7 Conclusion and limitation

In conclusion, in this paper, a systematic study was presented with a focus on the current research studies of offloading mechanisms in fog computing, including its architecture, technologies, and application. In this study, by applying our search query, 131 publications were selected at the initial selection. At the final selection, we selected 37 papers with reference to the research questions and classified them based on their contents. According to RQ2, the applied mechanisms in the offloading of fog computing were classified into four groups, with the highest percentage of studies done in computation-based mechanisms with 38%, hybrid mechanisms with 35%, energy-based mechanisms with 16%, and storage-based mechanisms with 11% of all types of applied mechanisms. They were compared and analyzed according to their significance and crucial evaluation metrics. The key differences, advantages, disadvantages, and important factors of each of the selected works were addressed in the concept of offloading in fog. Based on RQ3, the most important metrics in various proposed approaches were energy and response time by 24% and cost by 20%. According to RQ4, the simulation method (67% of the papers) was dominant in most categories as a method of evaluation, followed by design (22% of the papers) and real-testbed (8% of the papers).

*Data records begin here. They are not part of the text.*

(* ===== verification/MeshRefine.v ===== *)
(** * The control plane keeps the promise of the mesh

    [abs] is the mesh of a database ([MeshSpec]).  Every transaction of
    [Joins.step] refines steps of [MeshSpec.mstep]; so what is proved there
    holds of every database the control plane reaches. *)

From S2P Require Import Prelude Text PodId Rows Mesh Wg NetText HostLabels Identity Joins MeshSpec.

(** ** The mesh of a database *)

Definition node_seat (n : Node) : seat :=
  MkSeat (n_MeshSubnet n) (n_MeshPrefix n) "" (n_MeshPublicKey n) (n_MeshEndpoint n)
    (negb (bool_decide (n_Status n = NodeRemoved))) 0.

Definition ingress_seat (g : Ingress) : seat :=
  MkSeat (g_MeshSubnet g) (g_MeshPrefix g) (g_MeshAddress g) (g_MeshPublicKey g) (g_MeshEndpoint g)
    (negb (bool_decide (g_Status g = IngressRemoved))) (g_GroupVersion g).

Definition row_of (d : IDB) (x : who) : option seat :=
  match x with
  | OfNode n => node_seat <$> i_nodes d !! n
  | OfIngress n => ingress_seat <$> i_ingresses d !! n
  end.

Definition abs (d : IDB) : mstate := MkMstate (row_of d) (i_pod_network d) (i_mesh_subnets d).

Definition names_match (nodes : gmap string Node) (ingresses : gmap string Ingress) : Prop :=
  map_Forall (λ k n, n_Name n = k) nodes ∧ map_Forall (λ k g, g_Name g = k) ingresses.

Definition names_ok (d : IDB) : Prop := names_match (i_nodes d) (i_ingresses d).

Record dinv (d : IDB) : Prop := { di_names : names_ok d; di_mesh : minv (abs d) }.

(** ** Refinement *)

(** A computation that changes nothing of the mesh. *)
Definition same_mesh (d d' : IDB) : Prop :=
  (∀ x, row_of d' x = row_of d x) ∧ i_pod_network d' = i_pod_network d ∧ i_mesh_subnets d' = i_mesh_subnets d ∧
  (names_ok d → names_ok d').

Definition quiet {A} (m : itx A) : Prop := ∀ d, same_mesh d (m d).2.

Definition refines {A} (m : itx A) : Prop := ∀ d, dinv d → rtc mstep (abs d) (abs (m d).2) ∧ names_ok (m d).2.

#[export] Instance same_mesh_po : PreOrder same_mesh.
Proof.
  split; [by intros d|]. intros d1 d2 d3 (R1 & N1 & S1 & O1) (R2 & N2 & S2 & O2). split; [by intros x; rewrite R2, R1|].
  split; [congruence|]. split; [congruence|auto].
Qed.

Lemma same_mesh_steps d d' : dinv d → same_mesh d d' → rtc mstep (abs d) (abs d') ∧ names_ok d'.
Proof.
  intros [Hn Hm] (R & N & S & O). split; [|by apply O]. apply rtc_once, ms_seq; [done..|]. cbn. rewrite S.
  pose proof (mi_seq _ Hm). cbn in *. lia.
Qed.

Lemma dinv_steps d d' : dinv d → rtc mstep (abs d) (abs d') ∧ names_ok d' → dinv d'.
Proof. intros [Hn Hm] [Hs Hn']. split; [done|]. by eapply minv_steps. Qed.

Lemma quiet_refines {A} (m : itx A) : quiet m → refines m.
Proof. intros Hq d Hd. by apply same_mesh_steps. Qed.

Lemma bind_run {A B} (m : itx A) (f : A → itx B) d :
  (m ≫= f) d = match m d with (Ok a, d') => f a d' | (Err e, d') => (Err e, d') end.
Proof. done. Qed.

Lemma quiet_bind {A B} (m : itx A) (f : A → itx B) : quiet m → (∀ a, quiet (f a)) → quiet (m ≫= f).
Proof.
  intros Hm Hf d. rewrite bind_run. specialize (Hm d). destruct (m d) as [[a|e] d']; [|done]. cbn in *.
  by transitivity d'; [|apply Hf].
Qed.

Lemma refines_bind {A B} (m : itx A) (f : A → itx B) : refines m → (∀ a, refines (f a)) → refines (m ≫= f).
Proof.
  intros Hm Hf d Hd. rewrite bind_run. specialize (Hm d Hd). pose proof (dinv_steps _ _ Hd Hm) as Hd'.
  destruct (m d) as [[a|e] d']; [|done]. cbn in *. destruct (Hf a d' Hd') as [Hs Hn]. split; [|done].
  etrans; [apply Hm|done].
Qed.

(** A failed transaction leaves the sequence, and is undone otherwise. *)
Lemma tx_steps {A} (m : itx A) d :
  dinv d → rtc mstep (abs d) (abs (m d).2) ∧ names_ok (m d).2 → rtc mstep (abs d) (abs (in_tx m d).2) ∧ names_ok (in_tx m d).2.
Proof.
  intros Hd Hm. pose proof (dinv_steps _ _ Hd Hm) as Hd'. unfold in_tx.
  destruct (m d) as [[a|e] d']; cbn in *; [done|].
  destruct Hd as [Hn Hi]. split; [|done]. apply rtc_once, ms_seq; [done..|]. cbn.
  split; [apply (steps_mono m_seq (abs d) (abs d') m_seq_mono), Hm|apply (mi_seq _ (di_mesh _ Hd'))].
Qed.

Create HintDb mesh.
#[export] Hint Resolve quiet_bind : mesh.

Lemma quiet_ret {A} (a : A) : quiet (mret a).
Proof. by intros d. Qed.
Lemma quiet_fail {A} (e : id_error) : quiet (A := A) (ifail e).
Proof. by intros d. Qed.
Lemma quiet_gets {A} (f : IDB → A) : quiet (igets f).
Proof. by intros d. Qed.
Lemma quiet_notify c p : quiet (Notify c p).
Proof. by intros d. Qed.
Lemma quiet_of_result {A} c p (r : result string A) : quiet (of_result c p r).
Proof. by destruct r. Qed.
Lemma quiet_no_row_is {A} (m : itx A) e : quiet m → quiet (no_row_is m e).
Proof. intros Hm d. unfold no_row_is. specialize (Hm d). by destruct (m d) as [[a|[]] d']. Qed.
Lemma quiet_catch {A} (m : itx A) : quiet m → quiet (catch_no_row m).
Proof. intros Hm d. unfold catch_no_row. specialize (Hm d). by destruct (m d) as [[a|[]] d']. Qed.
Lemma quiet_lock_node name : quiet (LockNode name).
Proof. intros d. unfold LockNode, row. by destruct (_ !! _). Qed.
Lemma quiet_lock_ingress name : quiet (LockIngress name).
Proof. intros d. unfold LockIngress, row. by destruct (_ !! _). Qed.
Lemma quiet_lock_token hash : quiet (LockJoinToken hash).
Proof. intros d. unfold LockJoinToken, row. by destruct (_ !! _). Qed.
Lemma quiet_get_cert serial : quiet (GetNodeCert serial).
Proof. intros d. unfold GetNodeCert, row. by destruct (_ !! _). Qed.
Lemma quiet_get_ingress_cert serial : quiet (GetIngressCert serial).
Proof. intros d. unfold GetIngressCert, row. by destruct (_ !! _). Qed.
Lemma quiet_insert_cert c : quiet (InsertNodeCert c).
Proof. intros d. unfold InsertNodeCert. by destruct (_ !! _). Qed.
Lemma quiet_insert_ingress_cert c : quiet (InsertIngressCert c).
Proof. intros d. unfold InsertIngressCert. by destruct (_ !! _). Qed.
Lemma quiet_revoke node reason except : quiet (RevokeNodeCerts node reason except).
Proof. by intros d. Qed.
Lemma quiet_check node serial : quiet (CheckNodeCert node serial).
Proof. intros d. unfold CheckNodeCert. by repeat case_match. Qed.
Lemma quiet_check_ingress name serial : quiet (CheckIngressCert name serial).
Proof. intros d. unfold CheckIngressCert. by repeat case_match. Qed.
Lemma quiet_mark hash name key serial peer : quiet (MarkJoinTokenUsed hash name key serial peer).
Proof. intros d. unfold MarkJoinTokenUsed. by destruct (_ !! _). Qed.
Lemma quiet_record node kind leaf key peer previous : quiet (recordNodeCert node kind leaf key peer previous).
Proof. by intros d. Qed.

In addition, with respect to the RQ5, the most common algorithms were the non-heuristic ones by 74% and the heuristic ones by 26%. Furthermore, based on RQ6, the existing fog offloading mechanisms have faced several open issues and future trends such as trustworthiness and security, multi-objective mechanisms, big data analytics, new generation mobile networks, network management, and carbon-aware offloading for geo-distributed. Lucidly, the most important challenges are scalability and real-testbed implementation.

The systematic, exhaustive, and thorough investigation of offloading mechanisms in fog computing, offered in this paper, have some drawbacks and limitations as denoted below:

• Study domain: Several sources, in print or online, contained and covered the studies on offloading mechanisms in fog computing. The key academic international journals, specifically JCR journals, were included to reach the best reliability and competency. In this paper, we ignored and eliminated the papers that were published in national journals, conference papers, book chapters, and review papers.

• Study and publication bias: Google Scholar, Springer, IEEE, ScienceDirect, and Wiley were selected as reliable databases. The surveys demonstrate that these electronic sources often suggest valid papers and most related articles. However, academics cannot select all of the relevant papers in the area of offloading mechanisms in fog computing.

• Reliability of result: Another possible challenge in paper reviewing is the reliability of the data results. By involving multiple researchers, according to guidelines provided in [57], we tried to give a clarified, replicable, and assessable process with clear steps that can be externally controlled, checked and evaluated. According to the guidelines, the metrics’ statistics provided in tables and figures were found by full-text reviews of multiple researchers' selected papers. However, though we were committed to following the procedures provided in references, the study may occasionally have diverged from them.

• Study queries: We selected five questions for our study as research questions. Nevertheless, some other questions can be addressed, as well.

• Classification: The papers were grouped into four categories, including computation-based, energy-based, storage-based, and hybrid. However, they can be classified otherwise.